The Commons has just erupted into a bizarre row over an insult thrown across the Chamber. Normally, in these situations, the Speaker ends up scolding the MP who deployed the insult, but in this case it was John Bercow himself who provoked the uproar in the first place. Demanding that Tory MP Greg Hands come to order, the Speaker told the Chamber that Hands hadn’t been a very good whip when he had held the role, which immediately led to angry roars from the Tory benches, followed by repeated shouts of ‘withdraw!’
Initially, Bercow stuck to his guns as Conservatives complained in points of order that he had only recently asked them to consider their language when addressing one another, and that he had praised Oliver Letwin during the debate which had preceded this argument. But realising that he had overstepped in his role as Speaker, Bercow, then offered a half apology, eventually telling the Chamber that he couldn’t offer a comment on what sort of whip Hands had been but that he had been very effective as a minister. His mistake became most obvious when ex-Tory MP Anna Soubry rose to praise Hands’ work as a whip and his decision to resign from the government over a point of principle. Bercow cares very little for the praise or criticism of Tory Brexiteers, but admonishment from pro-Remain MPs on the opposition benches is another matter.
Now, in one sense this is a very silly sideshow from the main event in the Chamber, which is MPs wrestling control of the Order Paper from the government. It was also clearly a proxy for the Tories who were stung at the fact that this amendment from Oliver Letwin had passed. But given the important role of the Speaker during these Brexit debates, this argument was important. Most MPs accept that Bercow is at the very least determined to make Brexit as difficult as possible for the government. Some feel he has let his own opposition to Brexit itself infect the way he conducts himself as Speaker. Others either don’t care about that or think it’s useful as they seek to frustrate the process too in the hope that Britain might be able to remain in the European Union or end up with a softer Brexit. Bercow seemed this evening to have got rather carried away with the admiration of the latter group, thinking that he could insult backbenchers in a manner that undermined his claim to be on the side of Parliament.

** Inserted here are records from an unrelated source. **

(** [invoke] with the method of the skeleton; an exception of it becomes an
    error of the response. *)
Definition invoke (r : option Lxc.request) (i : Rpc.invocation) : M C (list Rpc.result) :=
  match r with
  | None => throw RuntimeError
  | Some r => fun c =>
      let respond a := [Rpc.Result (Some (Rpc.id i)) (Some (to_response a)) []] in
      match perform r c with
      | (c', Ret a) => (c', Ret (respond a))
      | (c', Throw _) => (c', Ret (respond Error))
      | (c', Aborted) => (c', Aborted)
      | (c', Undef) => (c', Undef)
      end
  end.
(** [ManagementApiMessageProcessor::dispatch]; the answer is what is sent. *)
Definition dispatch_management (i : Rpc.invocation) : M C (list Rpc.result) :=
  if bytes_eqb (Rpc.method_name i) (str "start_container") ||
     bytes_eqb (Rpc.method_name i) (str "stop_container")
  then invoke (from_message (Rpc.method_name i) (Rpc.parameters i)) i
  else mret [].

(** * Both sides *)

(** [gone] are the containers of connections that are closed. *)
Record both := Both {
  session_client : client;
  up : list Rpc.invocation;
  down : list Rpc.result;
  connected : bool;
  served_by : option C;
  gone : list C
}.
Definition both_init (c : C) : both := Both client_init [] [] true (Some c) [].
Definition on_client {A} (x : M client A) : M both A := fun s =>
  let (c, r) := x (session_client s) in (Both c (up s) (down s) (connected s) (served_by s) (gone s), r).

Inductive step_of :=
  | Ask (r : Lxc.request)     (* a thread of the session calls *)
  | Handle                    (* the manager reads the next message *)
  | Deliver                   (* the session reads the next message *)
  | Return (o : nat)          (* a caller wakes up *)
  | TimeOut (o : nat)
  | Lose                      (* the manager's end of the connection goes *)
  | ReadEnd.                  (* the session reads the end of the stream *)
Definition take_step (e : step_of) : M both unit := fun s =>
  match e with
  | Ask r =>
      let n := Rpc.next_message_id (rpc_channel (session_client s)) in
      match on_client (ask_container r (connected s)) s with
      | (s', Ret true) =>
          (Both (session_client s') (up s' ++ [Rpc.Invocation n (method r) (to_message r) 1]) (down s') (connected s')
             (served_by s') (gone s'), Ret tt)
      | (s', Ret false) => (s', Ret tt)
      | (s', _) => (s', Undef)
      end
  | Handle =>
      match up s, served_by s with
      | i :: up', Some c =>
          match dispatch_management i c with
          | (c', Ret rs) => (Both (session_client s) up' (down s ++ rs) (connected s) (Some c') (gone s), Ret tt)
          | (c', Throw x) => (Both (session_client s) up' (down s) (connected s) (Some c') (gone s), Throw x)
          | (c', Aborted) => (Both (session_client s) up' (down s) (connected s) (Some c') (gone s), Aborted)
          | (c', Undef) => (Both (session_client s) up' (down s) (connected s) (Some c') (gone s), Undef)
          end
      | _, _ => (s, Ret tt)
      end
  | Deliver =>
      match down s with
      | r :: down' =>
          if receiving (session_client s) then
            on_client (receive_result r) (Both (session_client s) (up s) down' (connected s) (served_by s) (gone s))
          else (s, Ret tt)
      | [] => (s, Ret tt)
      end
  | Return o => on_client (return_from o) s
  | TimeOut o => on_client (time_out o) s
  | Lose =>
      (Both (session_client s) [] (down s) false None (option_list (close_container <$> served_by s) ++ gone s), Ret tt)
  | ReadEnd =>
      match down s with
      | [] => if connected s then (s, Ret tt) else on_client read_error s
      | _ => (s, Ret tt)
      end
  end.
Definition take_steps (es : list step_of) : M both unit := for_each take_step es.

(** * Specification *)

(** The calls of a session, and the container asked directly, one call after
    the other. *)
Definition asked_by (es : list step_of) : list Lxc.request :=
  omap (fun e => match e with Ask r => Some r | _ => None end) es.
Fixpoint directly (l : list Lxc.request) : M C (list Lxc.response) :=
  match l with
  | [] => mret []
  | r :: l' => a ← perform r; rest ← directly l'; mret (a :: rest)
  end.
Definition answer_reported (raw : bytes) : outcome bytes := if has_error raw then Throw RuntimeError else Ret raw.
End service.
Arguments both : clear implicits.
Arguments both_init {C}.

(** * The connections of the service (Service::new_client) *)

Section connections.
Context {P E : Type} `{!MessageProcessor P E}.
(** [socket->close()] leaves the table alone. *)
Definition new_client (p : P) : M (net P E) unit :=
  s ← get;
  if (1 <=? net_size s)%nat then mret tt else establish (str "container-service") p.
End connections.

(** * Lemmas: closures *)

Definition answer_one (q : pending_request) : pending_request := Request (asks_for q) (Bridge.result_received (wh q)).
Definition answer_all (fs : list nat) (m : gmap nat pending_request) : gmap nat pending_request :=
  fold_left (fun m f => alter answer_one f m) fs m.
Lemma answer_all_lookup fs : NoDup fs -> forall m o,
  answer_all fs m !! o = if bool_decide (o ∈ fs) then answer_one <$> m !! o else m !! o.
Proof.
  induction 1 as [|f fs Hf _ IH]; intros m o; cbn [answer_all fold_left]; [done|].
  fold (answer_all fs (alter answer_one f m)). rewrite IH. destruct (decide (o = f)) as [->|Hne].
  - rewrite (bool_decide_eq_false_2 (f ∈ fs)) by done. rewrite bool_decide_eq_true_2 by left. apply lookup_alter_eq.
  - rewrite lookup_alter_ne by done. by rewrite (bool_decide_ext (o ∈ f :: fs) (o ∈ fs)) by set_solver.
Qed.
Lemma with_requests_twice m m' c : with_requests m (with_requests m' c) = with_requests m c.
Proof. done. Qed.
(** Either every closure finds its request, or one does not. *)
Lemma answered_all fs : forall c,
  (for_each container_answered fs c = (with_requests (answer_all fs (live_requests c)) c, Ret tt)) \/
  ((for_each container_answered fs c).2 = Undef /\ exists f, f ∈ fs /\ live_requests c !! f = None).
Proof.
  induction fs as [|f fs IH]; intros c; [left; destruct c; reflexivity|]. cbn [for_each].
  assert (Hc : container_answered f c = match live_requests c !! f with
      Some q => (with_requests (<[f := answer_one q]> (live_requests c)) c, Ret tt) | None => (c, Undef) end).
  { unfold container_answered, get, modify, mbind, M_bind. cbn. by destruct (live_requests c !! f). }
  destruct (live_requests c !! f) as [q|] eqn:Eq.
  2: { right. unfold mbind, M_bind. rewrite Hc. split; [done|]. exists f. split; [by left|done]. }
  rewrite (M_bind_ret _ _ _ _ _ Hc).
  set (c1 := with_requests _ c). destruct (IH c1) as [E|[E (g & Hg & Hn)]].
  - left. rewrite E. unfold c1. rewrite with_requests_twice. unfold answer_all at 2. cbn [fold_left]. do 3 f_equal.
    unfold answer_all. f_equal. cbn. apply map_eq. intros o. destruct (decide (o = f)) as [->|Hne].
    + by rewrite lookup_insert_eq, lookup_alter_eq, Eq.
    + by rewrite lookup_insert_ne, lookup_alter_ne by done.
  - right. split; [exact E|]. exists g. split; [by right|]. cbn in Hn. destruct (decide (g = f)) as [->|Hne].
    + by rewrite lookup_insert_eq in Hn.
    + by rewrite lookup_insert_ne in Hn by done.
Qed.
Lemma on_rpc_spec {A} (x : M Rpc.state A) c s r fs : x (rpc_channel c) = (s, r) -> Rpc.runs s = Rpc.runs (rpc_channel c) ++ fs ->
  on_rpc x c = (with_requests (answer_all fs (live_requests c)) (with_rpc s c), r) \/
  ((on_rpc x c).2 = Undef /\ exists f, f ∈ fs /\ live_requests c !! f = None).
Proof.
  intros Hx Hr. unfold on_rpc. rewrite Hx, Hr, drop_app_length. destruct (answered_all fs (with_rpc s c)) as [E|[E Hf]].
  - left. by rewrite E.
  - right. destruct (for_each _ _ _) as [c' o]. cbn in E. subst o. by split.
Qed.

The mood in the Chamber was rather ugly, and it’s only Monday. It’s unlikely that relations between ministers and Bercow are going to improve to the level of basic cordiality in the next few days. That doesn’t matter very much, but what does matter more is the way the Speaker conducts proceedings in the House. And once again, it’s unlikely that he is going to settle for any kind of decision which the government sees as being at all fair.